Dataset excerpts>
(** Two four-byte windows with the same state afterwards are the same bytes. *)
Lemma crc32_update_word_inj c v w :
  is_u 32 c → bytes_ok v → bytes_ok w → length v = 4%nat → length w = 4%nat →
  crc32_update c v = crc32_update c w → v = w.
Proof.
  intros Hc Hv Hw Lv Lw.
  destruct v as [|v0 [|v1 [|v2 [|v3 [|]]]]]; try discriminate Lv.
  destruct w as [|w0 [|w1 [|w2 [|w3 [|]]]]]; try discriminate Lw.
  pose proof (le32_range _ Hv) as Rv. pose proof (le32_range _ Hw) as Rw.
  rewrite !crc32_update_word by done. intros Heq.
  apply (crc32_iter_inj 32) in Heq; [|by apply lxor_range..].
  rewrite !(Z.lxor_comm c) in Heq. apply lxor_cancel_r in Heq.
  unfold bytes_ok, is_u in Hv, Hw. clear Rv Rw. decompose_Forall_hyps.
  repeat f_equal; lia.
Qed.

(** ** Decimal and hexadecimal text *)

Definition digit_value (d : Z) : Z := if d <=? 57 then d - 48 else d - 55.

(** The number a digit string denotes, most significant digit first. *)
Definition digits_value (base : Z) (l : list Z) : Z :=
  foldl (λ acc d, acc * base + digit_value d) 0 l.

Lemma digits_value_app base l d :
  digits_value base (l ++ [d]) = digits_value base l * base + digit_value d.
Proof. unfold digits_value. by rewrite foldl_app. Qed.

Lemma digit_value_decimal v : digit_value (48 + v mod 10) = v mod 10.
Proof.
  pose proof (Z.mod_pos_bound v 10). unfold digit_value.
  destruct (Z.leb_spec (48 + v mod 10) 57); lia.
Qed.

Lemma decimal_loop_value room v :
  0 <= v < 10 ^ Z.of_nat room →
  digits_value 10 (reverse (decimal_loop room v)) = v.
Proof.
  revert v. induction room as [|room IH]; intros v Hv; [cbn in *; lia|].
  cbn [decimal_loop]. destruct (Z.eqb_spec v 0) as [->|Hne]; [done|].
  rewrite reverse_cons, digits_value_app, digit_value_decimal, IH.
  - pose proof (Z.div_mod v 10). lia.
  - rewrite Nat2Z.inj_succ, Z.pow_succ_r in Hv by lia. split.
    + apply Z.div_pos; lia.
    + apply Z.div_lt_upper_bound; lia.
Qed.

Lemma decimal_loop_length room v : (length (decimal_loop room v) <= room)%nat.
Proof.
  revert v. induction room as [|room IH]; intros v; simpl; [lia|].
  destruct (v =? 0); simpl; [lia|]. specialize (IH (v / 10)). lia.
Qed.

Lemma decimal_loop_digits room v :
  Forall (λ d, 48 <= d <= 57) (decimal_loop room v).
Proof.
  revert v. induction room as [|room IH]; intros v; cbn [decimal_loop]; [done|].
  destruct (v =? 0); [done|]. constructor; [|done].
  pose proof (Z.mod_pos_bound v 10). lia.
Qed.

Definition nibbles (value : Z) : list Z :=
  (λ i, Z.land (Z.shiftr value (28 - i * 4)) 15) <$> seqZ 0 8.

Lemma nibble_range value i : is_u 4 (Z.land (Z.shiftr value i) 15).
Proof.
  change 15 with (Z.ones 4). rewrite Z.land_ones by lia.
  apply Z.mod_pos_bound. lia.
Qed.

Lemma hex_digit_value n :
  is_u 4 n → digit_value (hex_digits !!! Z.to_nat n) = n.
Proof.
  intros [H0 H15]. rewrite <- (Z2Nat.id n) at 2 by done.
  assert (Z.to_nat n < 16)%nat as Hk by lia. clear H0 H15. revert Hk.
  generalize (Z.to_nat n). intros k Hk.
  do 16 (destruct k as [|k]; [done|]). lia.
Qed.

Lemma be_nibbles_step x v :
  Z.land (Z.shiftr v x) 15 = (v / 2 ^ x) mod 16 ∨ x < 0.
Proof.
  destruct (decide (0 <= x)); [left|right; lia].
  rewrite Z.shiftr_div_pow2 by done. change 15 with (Z.ones 4).
  by rewrite Z.land_ones.
Qed.

Lemma hex32_digits value :
  hex32 value = [48; 120] ++ ((λ n, hex_digits !!! Z.to_nat n) <$> nibbles value) ++ [0].
Proof. unfold hex32, nibbles. by rewrite <- list_fmap_compose. Qed.

Lemma nibbles_value value :
  is_u 32 value → foldl (λ acc n, acc * 16 + n) 0 (nibbles value) = value.
Proof.
  intros [H0 H32]. unfold nibbles. change (seqZ 0 8) with [0;1;2;3;4;5;6;7].
  cbn [fmap list_fmap foldl].
  assert (∀ x, 0 <= x → Z.land (Z.shiftr value x) 15 = (value / 2 ^ x) mod 16) as E.
  { intros x Hx. destruct (be_nibbles_step x value); [done|lia]. }
  rewrite !E by lia. clear E. cbn [Z.mul Z.sub Z.add Z.opp Z.pos_sub Pos.mul Z.pow].
  Z.to_euclidean_division_equations. lia.
Qed.

(** ** Memory *)

Lemma mem_write_lookup m a bs k :
  mem_write m a bs !! k
  = if decide (a <= k < a + zlen bs) then bs !! Z.to_nat (k - a) else m !! k.
Proof.
  revert m a. induction bs as [|b bs IH]; intros m a; cbn [mem_write].
  - rewrite decide_False; [done|]. unfold zlen. simpl. lia.
  - rewrite IH, zlen_cons. unfold zlen.
    destruct (decide (k = a)) as [->|Hne].
    + rewrite decide_False by lia. rewrite decide_True by lia.
      rewrite lookup_insert_eq. by rewrite Z.sub_diag.
    + destruct (decide (a + 1 <= k < a + 1 + Z.of_nat (length bs))).
      * rewrite decide_True by lia.
        by replace (Z.to_nat (k - a)) with (S (Z.to_nat (k - (a + 1)))) by lia.
      * rewrite decide_False by lia. by rewrite lookup_insert_ne.
Qed.
(* ===== verification/KeypadState.v ===== *)
(** * Keypad driver: data, state and device access
    ([src/kernel/overlay/drivers/input/keyboard/exword-keypad.c])

    The static variables of the driver are the record [kst]; the part that
    decides what the input core sees is the nested record [inputs].  Device
    registers are read and written through the class [Mmio]; calls to the
    input core are logged as [event]s, newest first.  Kernel log messages
    ([pr_info] and the like) are left out; the reads they make are kept where
    they have an effect. *)

From S2P Require Import Prelude.

(** ** Device access: [__raw_readb], [__raw_writew], ... *)

Class Mmio (H : Type) := {
  raw_readb : Z → H → Z * H;
  raw_readw : Z → H → Z * H;
  raw_readl : Z → H → Z * H;
  raw_writeb : Z → Z → H → H;
  raw_writew : Z → Z → H → H;
  raw_writel : Z → Z → H → H;
}.

(** A read returns a value of its width. *)
Class MmioOk H `{Mmio H} := {
  raw_readb_range : ∀ a h, is_u 8 (raw_readb a h).1;
  raw_readw_range : ∀ a h, is_u 16 (raw_readw a h).1;
  raw_readl_range : ∀ a h, is_u 32 (raw_readl a h).1;
}.

(** ** Constants *)

Definition EXWORD_KEYPAD_BASE : Z := 0xa44b0000.
Definition EXWORD_MSTPCR0 : Z := 0xa4150030.
Definition EXWORD_KEYSC_MSTP_BIT : Z := 6.
Definition EXWORD_SNAPSHOT_BASE : Z := 0xac252c00.
Definition EXWORD_TOUCH_SNAPSHOT_MAGIC : Z := 0x45585453.
Definition EXWORD_TOUCH_SNAPSHOT_OFFSET : Z := 0x28.
Definition EXWORD_TOUCH_VARIANT_OFFSET : Z := 0x2c.
Definition EXWORD_TOUCH_CAL1_OFFSET : Z := 0x30.
Definition EXWORD_PRIME_READS : Z := 65536.
Definition EXWORD_POLL_BURST : Z := 256.
Definition EXWORD_MOUSE_TOGGLE_SCAN : Z := 10.
Definition EXWORD_MOUSE_REPEAT_SCANS : Z := 16384.
Definition EXWORD_MOUSE_STEP : Z := 4.
Definition EXWORD_SUBLCD_DATA : Z := 0xb8000000.
Definition EXWORD_SUBLCD_PRDR : Z := 0xa405013c.
Definition EXWORD_SUBLCD_DC : Z := 4.
Definition EXWORD_SUBLCD_WIDTH : Z := 244.
Definition EXWORD_SUBLCD_HEIGHT : Z := 99.
Definition EXWORD_SUBLCD_UI_WIDTH : Z := 240.
Definition EXWORD_SUBLCD_UI_HEIGHT : Z := 96.
Definition EXWORD_TOUCH_PLCR : Z := 0xa4050114.
Definition EXWORD_TOUCH_PLDR : Z := 0xa4050134.
Definition EXWORD_TOUCH_PHCR : Z := 0xa405010e.
Definition EXWORD_TOUCH_PHDR : Z := 0xa405012e.
Definition EXWORD_TOUCH_PGDR : Z := 0xa405012c.
Definition EXWORD_TOUCH_PSELE : Z := 0xa4050156.
Definition EXWORD_TOUCH_PFC_A : Z := 0xa40501d6.
Definition EXWORD_TOUCH_PGCR : Z := 0xa405010c.
Definition EXWORD_TOUCH_MSELCRA : Z := 0xa4050180.
Definition EXWORD_TOUCH_ADDRA : Z := 0xa4610080.
Definition EXWORD_TOUCH_ADDRB : Z := 0xa4610082.
Definition EXWORD_TOUCH_ADDRC : Z := 0xa4610084.
Definition EXWORD_TOUCH_ADDRD : Z := 0xa4610086.
Definition EXWORD_TOUCH_ADCSR : Z := 0xa4610088.
Definition EXWORD_TOUCH_ADCCSR : Z := 0xa461008a.
Definition EXWORD_TOUCH_ADCUST : Z := 0xa461008c.
Definition EXWORD_TOUCH_ADPCTL : Z := 0xa461008e.
Definition EXWORD_TOUCH_CPG_ID : Z := 0xa4150000.
Definition EXWORD_TOUCH_MSTPCR2 : Z := 0xa4150038.
Definition EXWORD_TOUCH_MSTP_BIT : Z := 27.
Definition EXWORD_TOUCH_POLL_SCANS : Z := 4096.
Definition EXWORD_TOUCH_ADC_TIMEOUT : Z := 8192.
Definition EXWORD_TOUCH_DEBOUNCE : Z := 2.
Definition EXWORD_TOUCH_RELEASE_DEBOUNCE : Z := 2.
Definition EXWORD_TOUCH_REPEAT_POLLS : Z := 3.
Definition EXWORD_TOUCH_MOUSE_STEP : Z := 6.
Definition EXWORD_POINTER_SOURCE_KEYPAD : Z := 1.
Definition EXWORD_POINTER_SOURCE_TOUCH : Z := 2.

(** ** Data *)

(** The input-core codes the driver uses; their numbers are the kernel's. *)
Inductive keycode : Type :=
| KEY_RESERVED
| KEY_0 | KEY_1 | KEY_2 | KEY_3 | KEY_4 | KEY_5 | KEY_6 | KEY_7 | KEY_8 | KEY_9
| KEY_A | KEY_B | KEY_C | KEY_D | KEY_E | KEY_F | KEY_G | KEY_H | KEY_I | KEY_J
| KEY_K | KEY_L | KEY_M | KEY_N | KEY_O | KEY_P | KEY_Q | KEY_R | KEY_S | KEY_T
| KEY_U | KEY_V | KEY_W | KEY_X | KEY_Y | KEY_Z
| KEY_LEFTSHIFT | KEY_LEFTCTRL | KEY_BACKSPACE | KEY_SPACE | KEY_ENTER
| KEY_MINUS | KEY_EQUAL | KEY_SLASH | KEY_DOT
| KEY_UP | KEY_DOWN | KEY_LEFT | KEY_RIGHT
| BTN_LEFT | BTN_MIDDLE | BTN_RIGHT.

#[export] Instance keycode_eq_dec : EqDecision keycode.
Proof. intros x y. unfold Decision. decide equality. Defined.

Inductive rel_axis : Type := REL_X | REL_Y.
Inductive device : Type := exword_input | exword_pointer.
#[export] Instance device_eq_dec : EqDecision device.
Proof. solve_decision. Defined.

Inductive event : Type :=
| KeyEvent (d : device) (code : keycode) (value : bool)  (** [input_report_key] *)
| RelEvent (axis : rel_axis) (value : Z)                 (** [input_report_rel] *)
| SyncEvent (d : device).                                (** [input_sync] *)

#[export] Instance event_eq_dec : EqDecision event.
Proof. intros x y. unfold Decision. repeat decide equality. Defined.
(* ===== verification/Keypad.v ===== *)
(** * Keypad driver: scanning, pointer emulation, the polling thread and probe
    ([src/kernel/overlay/drivers/input/keyboard/exword-keypad.c])

    [exword_scan_once] is translated whole; the polling thread is the step
    [exword_scan_thread_step], its states are reached from the state
    [exword_prime_scanner] leaves.  The main theorem of the file is that no
    key or button is ever left pressed in the input core. *)

From S2P Require Import Prelude KeypadState TouchPad.

(** ** Pure functions *)

(** The word index and the bit of a scan code in the six KIUDATA words. *)
Definition scan_word (scan : Z) : Z := Z.shiftr (scan mod 10) 1.
Definition scan_bit (scan : Z) : Z :=
  u32 (scan / 10 - 1) + 8 * Z.land (scan mod 10) 1.

Definition exword_key_down (state : list Z) (scan : Z) : bool :=
  negb (Z.land (state !!! Z.to_nat (scan_word scan)) (Z.shiftl 1 (scan_bit scan)) =? 0).

Definition exword_mouse_action_scan (scan : Z) : bool :=
  (scan =? 64) || (scan =? 75) || (scan =? 76) || (scan =? 77) ||
  (scan =? 86) || (scan =? 87) || (scan =? 88).

(** [None] stands for 0, which is no button. *)
Definition exword_mouse_button (scan : Z) : option keycode :=
  if scan =? 76 then Some BTN_LEFT
  else if scan =? 64 then Some BTN_MIDDLE
  else if scan =? 75 then Some BTN_RIGHT
  else None.

Definition exword_pointer_button_index (button : keycode) : Z :=
  match button with
  | BTN_LEFT => 0
  | BTN_MIDDLE => 1
  | BTN_RIGHT => 2
  | _ => -1
  end.

(** ** Input operations *)

Section Keypad.
Context {H : Type} `{Mmio H}.
Abbreviation K := (st (kst H)).

Fixpoint read_words (n : nat) (i : Z) : K (list Z) :=
  match n with
  | O => mret []
  | S n' =>
      w ← readw (EXWORD_KEYPAD_BASE + i * 2);
      ws ← read_words n' (i + 1);
      mret (w :: ws)
  end.

Definition exword_read_state : K (list Z) := read_words 6 0.

(** The drain loop: [passes] reads, the last one is kept. *)
Fixpoint prime_reads (passes : nat) (sample : list Z) : K (list Z) :=
  match passes with
  | O => mret sample
  | S passes' => sample' ← exword_read_state; prime_reads passes' sample'
  end.

Definition exword_prime_scanner : K unit :=
  sample ← prime_reads (Z.to_nat EXWORD_PRIME_READS) (replicate 6 0);
  st_upd (set_k_raw sample);;
  upd_in (set_k_down ((λ k, exword_key_down sample (scan k)) <$> exword_keys)).

Definition exword_report_enter_tap : K unit :=
  input_report_key exword_input KEY_ENTER true;;
  input_sync exword_input;;
  input_report_key exword_input KEY_ENTER false;;
  input_sync exword_input.

Definition exword_set_pointer_button (button : keycode) (source : Z) (down : bool)
    : K bool :=
  let index := exword_pointer_button_index button in
  if index <? 0 then mret false
  else
    sources ← get_in k_sources;
    let previous := sources !!! Z.to_nat index in
    let now := if down then Z.lor previous source
               else u8 (Z.land previous (Z.lnot source)) in
    upd_in (set_k_sources (<[Z.to_nat index := now]> sources));;
    if bool_decide (negb (previous =? 0) = negb (now =? 0)) then mret false
    else
      input_report_key exword_pointer button (negb (now =? 0));;
      input_sync exword_pointer;;
      mret true.

Definition exword_release_keypad_mouse_buttons : K unit :=
  exword_set_pointer_button BTN_LEFT EXWORD_POINTER_SOURCE_KEYPAD false;;
  exword_set_pointer_button BTN_MIDDLE EXWORD_POINTER_SOURCE_KEYPAD false;;
  exword_set_pointer_button BTN_RIGHT EXWORD_POINTER_SOURCE_KEYPAD false;;
  mret tt.

Definition exword_release_mouse_keys_from_keyboard : K unit :=
  input_report_key exword_input KEY_UP false;;
  input_report_key exword_input KEY_DOWN false;;
  input_report_key exword_input KEY_LEFT false;;
  input_report_key exword_input KEY_RIGHT false;;
  input_report_key exword_input KEY_ENTER false;;
  input_report_key exword_input KEY_EQUAL false;;
  input_report_key exword_input KEY_LEFTCTRL false;;
  input_sync exword_input.

Definition exword_toggle_mouse_mode : K unit :=
  mode ← get_in k_mouse_mode;
  upd_in (set_k_mouse_mode (negb mode));;
  st_upd (set_k_repeat_scans 0);;
  if negb mode then exword_release_mouse_keys_from_keyboard
  else exword_release_keypad_mouse_buttons.

Definition exword_report_pointer_motion (state : list Z) : K bool :=
  let dx := (if exword_key_down state 87 then - EXWORD_MOUSE_STEP else 0)
            + (if exword_key_down state 88 then EXWORD_MOUSE_STEP else 0) in
  let dy := (if exword_key_down state 77 then - EXWORD_MOUSE_STEP else 0)
            + (if exword_key_down state 86 then EXWORD_MOUSE_STEP else 0) in
  if (dx =? 0) && (dy =? 0) then mret false
  else
    input_report_rel REL_X dx;;
    input_report_rel REL_Y dy;;
    input_sync exword_pointer;;
    mret true.

Definition exword_touch_report_motion (zone : exword_touch_zone) : K bool :=
  let report dx dy :=
    input_report_rel REL_X dx;;
    input_report_rel REL_Y dy;;
    input_sync exword_pointer;;
    mret true in
  match zone with
  | EXWORD_TOUCH_LEFT => report (- EXWORD_TOUCH_MOUSE_STEP) 0
  | EXWORD_TOUCH_UP => report 0 (- EXWORD_TOUCH_MOUSE_STEP)
  | EXWORD_TOUCH_RIGHT => report EXWORD_TOUCH_MOUSE_STEP 0
  | EXWORD_TOUCH_DOWN => report 0 EXWORD_TOUCH_MOUSE_STEP
  | _ => mret false
  end.

Definition exword_touch_activate_zone (zone : exword_touch_zone) : K bool :=
  match zone with
  | EXWORD_TOUCH_BUTTON_LEFT =>
      exword_set_pointer_button BTN_LEFT EXWORD_POINTER_SOURCE_TOUCH true
  | EXWORD_TOUCH_BUTTON_RIGHT =>
      exword_set_pointer_button BTN_RIGHT EXWORD_POINTER_SOURCE_TOUCH true
  | _ => exword_touch_report_motion zone
  end.

Definition exword_touch_release_active : K bool :=
  active ← get_in k_active;
  activity ← (match active with
              | EXWORD_TOUCH_BUTTON_LEFT =>
                  exword_set_pointer_button BTN_LEFT EXWORD_POINTER_SOURCE_TOUCH false
              | EXWORD_TOUCH_BUTTON_RIGHT =>
                  exword_set_pointer_button BTN_RIGHT EXWORD_POINTER_SOURCE_TOUCH false
              | _ => mret false
              end);
  upd_in (set_k_active EXWORD_TOUCH_NONE);;
  upd_touch (set_t_repeat_polls 0);;
  mret activity.

Definition exword_service_subpad_mode : K unit :=
  requested ← st_get k_subpad_mode;
  applied_mode ← st_get k_applied_mode;
  let mode := if requested <? 0 then 0 else Z.land requested 7 in
  let want_lcd := Z.testbit mode 0 in
  let want_touch := Z.testbit mode 1 in
  let want_pen_probe := Z.testbit mode 2 in
  if mode =? applied_mode then mret tt
  else
    enabled ← get_touch t_enabled;
    (if negb want_touch && enabled then
       upd_touch (set_t_enabled false);;
       exword_touch_release_active;;
       upd_touch (set_t_poll_scans 0);;
       upd_touch (set_t_candidate EXWORD_TOUCH_NONE);;
       upd_touch (set_t_candidate_samples 0);;
       upd_touch (set_t_release_samples 0);;
       upd_touch (set_t_repeat_polls 0)
     else mret tt);;
    l ← get_lcd id;
    (if want_lcd && negb (l_enabled l) then
       upd_lcd (set_l_next_row 0);; upd_lcd (set_l_finished false)
     else mret tt);;
    upd_lcd (set_l_enabled (want_lcd && l_supported l));;
    gpio_prepared ← get_touch t_gpio_prepared;
    (if want_pen_probe && negb gpio_prepared then
       upd_touch (set_t_gpio_prepared true);;
       exword_touch_prepare_gpio_hardware;;
       mret tt
     else mret tt);;
    (if want_touch then
       prepared ← get_touch t_prepared;
       if negb prepared then
         upd_touch (set_t_prepared true);;
         ok ← exword_touch_prepare_hardware;
         upd_touch (set_t_enabled ok);;
         if ok : bool then upd_touch (set_t_gpio_prepared true) else mret tt
       else
         available ← get_touch t_available;
         upd_touch (set_t_enabled available)
     else mret tt);;
    st_upd (set_k_applied_mode mode).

Your assignment> What are the lines, exactly as written above, from the line with "unfold bytes_ok, is_u" to the line with "destruct (v =? 0); [done|].", both included? Output only those.

Answer to the exercise>
  unfold bytes_ok, is_u in Hv, Hw. clear Rv Rw. decompose_Forall_hyps.
  repeat f_equal; lia.
Qed.

(** ** Decimal and hexadecimal text *)

Definition digit_value (d : Z) : Z := if d <=? 57 then d - 48 else d - 55.

(** The number a digit string denotes, most significant digit first. *)
Definition digits_value (base : Z) (l : list Z) : Z :=
  foldl (λ acc d, acc * base + digit_value d) 0 l.

Lemma digits_value_app base l d :
  digits_value base (l ++ [d]) = digits_value base l * base + digit_value d.
Proof. unfold digits_value. by rewrite foldl_app. Qed.

Lemma digit_value_decimal v : digit_value (48 + v mod 10) = v mod 10.
Proof.
  pose proof (Z.mod_pos_bound v 10). unfold digit_value.
  destruct (Z.leb_spec (48 + v mod 10) 57); lia.
Qed.

Lemma decimal_loop_value room v :
  0 <= v < 10 ^ Z.of_nat room →
  digits_value 10 (reverse (decimal_loop room v)) = v.
Proof.
  revert v. induction room as [|room IH]; intros v Hv; [cbn in *; lia|].
  cbn [decimal_loop]. destruct (Z.eqb_spec v 0) as [->|Hne]; [done|].
  rewrite reverse_cons, digits_value_app, digit_value_decimal, IH.
  - pose proof (Z.div_mod v 10). lia.
  - rewrite Nat2Z.inj_succ, Z.pow_succ_r in Hv by lia. split.
    + apply Z.div_pos; lia.
    + apply Z.div_lt_upper_bound; lia.
Qed.

Lemma decimal_loop_length room v : (length (decimal_loop room v) <= room)%nat.
Proof.
  revert v. induction room as [|room IH]; intros v; simpl; [lia|].
  destruct (v =? 0); simpl; [lia|]. specialize (IH (v / 10)). lia.
Qed.

Lemma decimal_loop_digits room v :
  Forall (λ d, 48 <= d <= 57) (decimal_loop room v).
Proof.
  revert v. induction room as [|room IH]; intros v; cbn [decimal_loop]; [done|].
  destruct (v =? 0); [done|]. constructor; [|done].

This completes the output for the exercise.